SUMMARY OF THE INVENTION
The present invention provides an improved method of stacking or condensing DNA or other samples prior to electrophoresis. In accordance with the present invention, electrophoretic manipulation using a conventional electrophoresis separation device is employed to stack or condense DNA samples in a separation matrix, such as, but not limited to, a polyacrylamide gel. The preferred process involves condensing DNA samples into a small volume prior to subjecting the sample to standard electrophoresis separation procedures. The present invention may be applied to, charged samples other than DNA (biological and/or otherwise), and may be applied prior to injecting or loading onto other separation media used in other electrophoresis techniques (including, but not limited to, capillary electrophoresis and agarose gel electrophoresis).
In accordance with the present invention, a sample material is placed on a separation medium, e.g., in a sample well formed in the medium. A relatively low voltage (e.g., approximately 0.5 V/cm to 15 V/cm) is applied across the sample for a short period (e.g., 10-20 seconds) to stack or condense the sample material in the well without significantly injecting the sample material into the separation medium. A much larger voltage (e.g., 25 V/cm to 200 V/cm) is then applied to inject the stacked sample material into the separation medium in a conventional manner.
Further objects, features, and advantages of the present invention will be apparent from the following detailed description, taken in conjunction with the accompanying drawings.

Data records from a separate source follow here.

(* ===== verification/H2Server.v ===== *)
(** * h2quic/server.go: serving requests

    The server reads requests from the header stream of a session and runs the handler for each
    in a goroutine of its own.  The handler is the program's: it is a tree of the calls that it
    makes, and what the streams answer depends on the calls made before.  What the server does
    to the session and its streams is a list of operations. *)

From S2P Require Import Prelude Protocol Qerr Wire Crypto GoStrings Httplex Http H2Messages.

(** A string constant *)
#[local] Abbreviation str := bytes_of.

(** Operations on the session and its streams *)
Inductive h2Op : Type :=
| OpCloseRemote (id offset : Z)
| OpRead (id n : Z)
| OpHeaders (frame : res (list Z))
| OpWrite (id : Z) (data : list Z)
| OpReset (id : Z)
| OpClose (id : Z)
| OpSessionClose (e : option goerror).
Definition is_read (op : h2Op) : bool := match op with OpRead _ _ => true | _ => false end.

(** The calls of a handler: on the header of the response, [WriteHeader] and [Write], and
    reading the body of the request *)
Inductive handler : Type :=
| HReturn
| HPanic
| HHeader (f : Header -> Header) (k : Header -> handler)
| HWriteHeader (status : Z) (k : handler)
| HWrite (p : list Z) (k : res Z -> handler)
| HRead (n : Z) (k : res (list Z) -> handler).

Section server.
Context `{Hp : Hpack, U : Urls, Fr : Framer} (unicodeLower : list Z -> list Z).
(** What the data stream answers, and the order in which a header is iterated over *)
Context (readAnswer : list h2Op -> Z -> res (list Z)) (writeAnswer : list h2Op -> list Z -> res Z).
Context (iter : list h2Op -> Header -> list (list Z * list (list Z))).

(** ** The goroutine of a request *)

(** The response writer, whether the body has been read, and the operations so far *)
Record serving : Type := mkServing {
  sv_w : responseWriter;
  sv_requestRead : bool;
  sv_ops : list h2Op;
}.
Definition emit (ops : list h2Op) (out : option (res (list Z))) : list h2Op :=
  match out with Some b => ops ++ [OpHeaders b] | None => ops end.

(** The body of the request: [requestBody.Read] *)
Definition requestBody_Read (n : Z) (s : serving) : serving * res (list Z) :=
  (mkServing (sv_w s) true (sv_ops s ++ [OpRead (w_dataStreamID (sv_w s)) n]), readAnswer (sv_ops s) n).

Definition serve_WriteHeader (status : Z) (s : serving) : serving :=
  let '(w, out) := WriteHeader unicodeLower (iter (sv_ops s) (w_header (sv_w s))) (sv_w s) status in
  mkServing w (sv_requestRead s) (emit (sv_ops s) out).

Definition serve_Write (p : list Z) (s : serving) : serving * res Z :=
  match responseWriter_Write unicodeLower (iter (sv_ops s) (w_header (sv_w s))) (sv_w s) p with
  | (w, out, Ok p) =>
      let ops := emit (sv_ops s) out in
      (mkServing w (sv_requestRead s) (ops ++ [OpWrite (w_dataStreamID w) p]), writeAnswer ops p)
  | (w, out, Err e) => (mkServing w (sv_requestRead s) (emit (sv_ops s) out), Err e)
  | (w, out, Panic) => (mkServing w (sv_requestRead s) (emit (sv_ops s) out), Panic)
  end.

Definition setHeader (w : responseWriter) (h : Header) : responseWriter :=
  mkResponseWriter (w_dataStreamID w) h (w_status w) (w_headerWritten w).
(** [case err := <-resc] *)
Definition step_body (i : nat) (copyErr closeErr bodyErr : option goerror) (s : clientState) : option clientState :=
  match cs_calls s !! i with
  | Some (CSelect req id gzip false received) =>
      Some (set_call s i match writeRequestBody copyErr closeErr bodyErr with
                         | Some e => CDone req (Some id) (Err e)
                         | None => select_next req id gzip true received
                         end)
  | _ => None
  end.

(** [case res = <-responseChan], up to the lock: possible as long as the loop of the select goes
    on, also when a response has been received before *)
Definition receiveResponse (i : nat) (rsp : option (Response responseBody)) (s : clientState) : option clientState :=
  match cs_calls s !! i with
  | Some (CSelect req id gzip bodySent _) => Some (set_call s i (CReceived req id gzip bodySent rsp))
  | _ => None
  end.

(** The channel has been closed. *)
Definition step_closed (i : nat) (s : clientState) : option clientState :=
  if decide (i ∈ cs_closed s) then receiveResponse i None s else None.

(** The channel is not registered any more; a response of nil is an error of the header stream. *)
Definition step_delete (i : nat) (s : clientState) : option clientState :=
  match cs_calls s !! i with
  | Some (CReceived req id gzip bodySent rsp) =>
      Some (set_call (set_responses s (delete id (cs_responses s))) i
        match rsp with
        | None => CClose req id
        | Some r => select_next req id gzip bodySent (Some r)
        end)
  | _ => None
  end.

(** [c.Close(c.headerErr)] and [return nil, c.headerErr] *)
Definition step_close (i : nat) (s : clientState) : option clientState :=
  match cs_calls s !! i with
  | Some (CClose req id) => Some (set_call (Client_Close s (cs_headerErr s)) i (CReturn req id))
  | _ => None
  end.
Definition step_return (i : nat) (s : clientState) : option clientState :=
  match cs_calls s !! i with
  | Some (CReturn req id) =>
      Some (set_call s i (CDone req (Some id) (match cs_headerErr s with Some e => Err e | None => Panic end)))
  | _ => None
  end.

(** ** The steps of the goroutine that reads responses *)

Definition step_dial (dial : res unit) (open : res Z) (s : clientState) : option clientState :=
  if hc_dialed (cs_client s) then None
  else
    let '(c, started, _) := Dial dial open (cs_client s) in
    Some (mkClientState c (cs_writer s) (cs_headerErr s) (cs_responses s) (if started then LRead else cs_loop s) (cs_input s)
            (cs_dec s) (cs_closed s) (cs_calls s) (cs_streams s) (cs_ops s)).

(** One iteration of the loop in [handleHeaderStream], up to sending the response *)
Definition step_read (s : clientState) : option clientState :=
  match cs_loop s with
  | LRead =>
      match ReadFrame (cs_input s) with
      | Panic => None
      | Err _ => Some (set_loop (set_headerErr s (Some (QuicError HeadersStreamDataDecompressFailure (Msg "cannot read frame")))) LStop)
      | Ok (OtherFrame _, input) =>
          Some (set_loop (set_headerErr (set_reader s input (cs_dec s)) (Some (QuicError InvalidHeadersStreamData (Msg "not a headers frame")))) LStop)
      | Ok (HeadersFrame id _ _ block, input) =>
          let '(dec, decoded) := hp_DecodeFull (cs_dec s) block in
          let s := set_reader s input dec in
          match decoded with
          | Panic => None
          | Err _ => Some (set_loop (set_headerErr s (Some (QuicError InvalidHeadersStreamData (Msg "cannot read header fields")))) LStop)
          | Ok fields =>
              match cs_responses s !! id with
              | None =>
                  Some (set_loop (set_headerErr s
                    (Some (QuicError InternalError (Msgf "h2client BUG: response channel for stream %d not found" [id])))) LStop)
              | Some chan =>
                  match responseFromHeaders statusText (mkMetaHeadersFrame fields false) with
                  | Ok rsp => Some (set_loop s (LSend id chan (Some rsp)))
                  | Err e => Some (set_loop (set_headerErr s (Some (QuicError InternalError (MsgOf e)))) (LSend id chan None))
                  | Panic => None
                  end
              end
          end
      end
  | _ => None
  end.

(** [headerChan <- rsp] and the receive of the call that has made the channel *)
Definition step_deliver (s : clientState) : option clientState :=
  match cs_loop s with
  | LSend _ chan rsp => (fun s => set_loop s LRead) <$> receiveResponse chan rsp s
  | _ => None
  end.

(** Behind the loop: all channels that are registered are closed. *)
Definition step_stop (s : clientState) : option clientState :=
  match cs_loop s with
  | LStop =>
      Some (mkClientState (cs_client s) (cs_writer s) (cs_headerErr s) (cs_responses s) LDone (cs_input s) (cs_dec s)
              (list_to_set (map snd (map_to_list (cs_responses s))) ∪ cs_closed s) (cs_calls s) (cs_streams s) (cs_ops s))
  | _ => None
  end.

Inductive callEvent : Type :=
| EvCall (i : nat) (req : Request B)
| EvDial (dial : res unit) (open : res Z)
| EvCheck (i : nat)
| EvDialed (i : nat)
| EvOpen (i : nat) (r : res Z)
| EvRegister (i : nat)
| EvWrite (i : nat) (order1 order2 : list (list Z * list (list Z))) (writeErr : option goerror)
| EvBody (i : nat) (copyErr closeErr bodyErr : option goerror)
| EvClosed (i : nat)
| EvDelete (i : nat)
| EvClose (i : nat)
| EvReturn (i : nat)
| EvRead
| EvDeliver
| EvStop.
Definition cstep (ev : callEvent) (s : clientState) : option clientState :=
  match ev with
  | EvCall i req => step_call i req s
  | EvDial dial open => step_dial dial open s
  | EvCheck i => step_check i s
  | EvDialed i => step_dialed i s
  | EvOpen i r => step_open i r s
  | EvRegister i => step_register i s
  | EvWrite i order1 order2 e => step_write i order1 order2 e s
  | EvBody i e1 e2 e3 => step_body i e1 e2 e3 s
  | EvClosed i => step_closed i s
  | EvDelete i => step_delete i s
  | EvClose i => step_close i s
  | EvReturn i => step_return i s
  | EvRead => step_read s
  | EvDeliver => step_deliver s
  | EvStop => step_stop s
  end.
Definition csteps (evs : list callEvent) (s : clientState) : option clientState :=
  fold_left (fun s ev => s ≫= cstep ev) evs (Some s).

(** Some sequence of steps leads from one state to the other. *)
Inductive leads (s : clientState) : clientState -> Prop :=
| leads_refl : leads s s
| leads_step ev s1 s2 : leads s s1 -> cstep ev s1 = Some s2 -> leads s s2.

Lemma csteps_from s0 evs s s' : leads s0 s -> csteps evs s = Some s' -> leads s0 s'.
Proof.
  revert s. induction evs as [|ev evs IH]; intros s Hl H.
  - by injection H as <-.
  - unfold csteps in H. cbn [fold_left mbind option_bind] in H. destruct (cstep ev s) as [s1|] eqn:E.
    + eapply IH; [by eapply leads_step|exact H].
    + exfalso. clear -H. induction evs; [done|]. by apply IHevs.
Qed.
Lemma csteps_leads evs s s' : csteps evs s = Some s' -> leads s s'.
Proof. apply csteps_from. apply leads_refl. Qed.

End client.

(** ** Responses reach the calls they are for *)

Section matching.
Context `{Hp : Hpack, U : Urls, Id : Idna, Mh : MetaHeaders, Fr : Framer} {B : Type}.
Context (unicodeLower : list Z -> list Z) (statusText : Z -> list Z) (disableCompression : bool).
#[local] Abbreviation state := (clientState (B := B)).
#[local] Abbreviation steps := (leads unicodeLower statusText disableCompression).
#[local] Abbreviation gzipFor := (requestGzip (B := B) disableCompression).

It is hypothesized that this desirable effect may result from one of several possible mechanisms. Most simply, it is possible that the difference in velocity of the analyte molecules between the sample solution and the separation medium is greatest at relatively low voltages. This hypothesis makes intuitive sense, as the velocity of molecules in free solution is fairly linear with respect to voltage, while the velocity of molecules in a sieving separation medium is not linear with respect to voltage. Therefore, there must be an optimum voltage resulting in the largest velocity ratio. Alternatively, it is possible that the low voltage pulse changes the relative velocities of molecules in the two regions during the subsequent high voltage pulse. For instance, competing salts may be removed from the sample solution forming a highly conductive zone in the separation medium in front of the sample. This effect is shown schematically in FIG. 1, wherein salts are illustrated as being driven into a separation gel in front of an exemplary DNA sample, during low voltage stacking injection in accordance with the present invention. This results in a relatively higher electric field strength in the area of the sample and a corresponding lower electric field strength in the separation medium in front of the sample. This, in turn, increases the velocity of analyte molecules in the sample solution and decrease their velocity in the separation medium.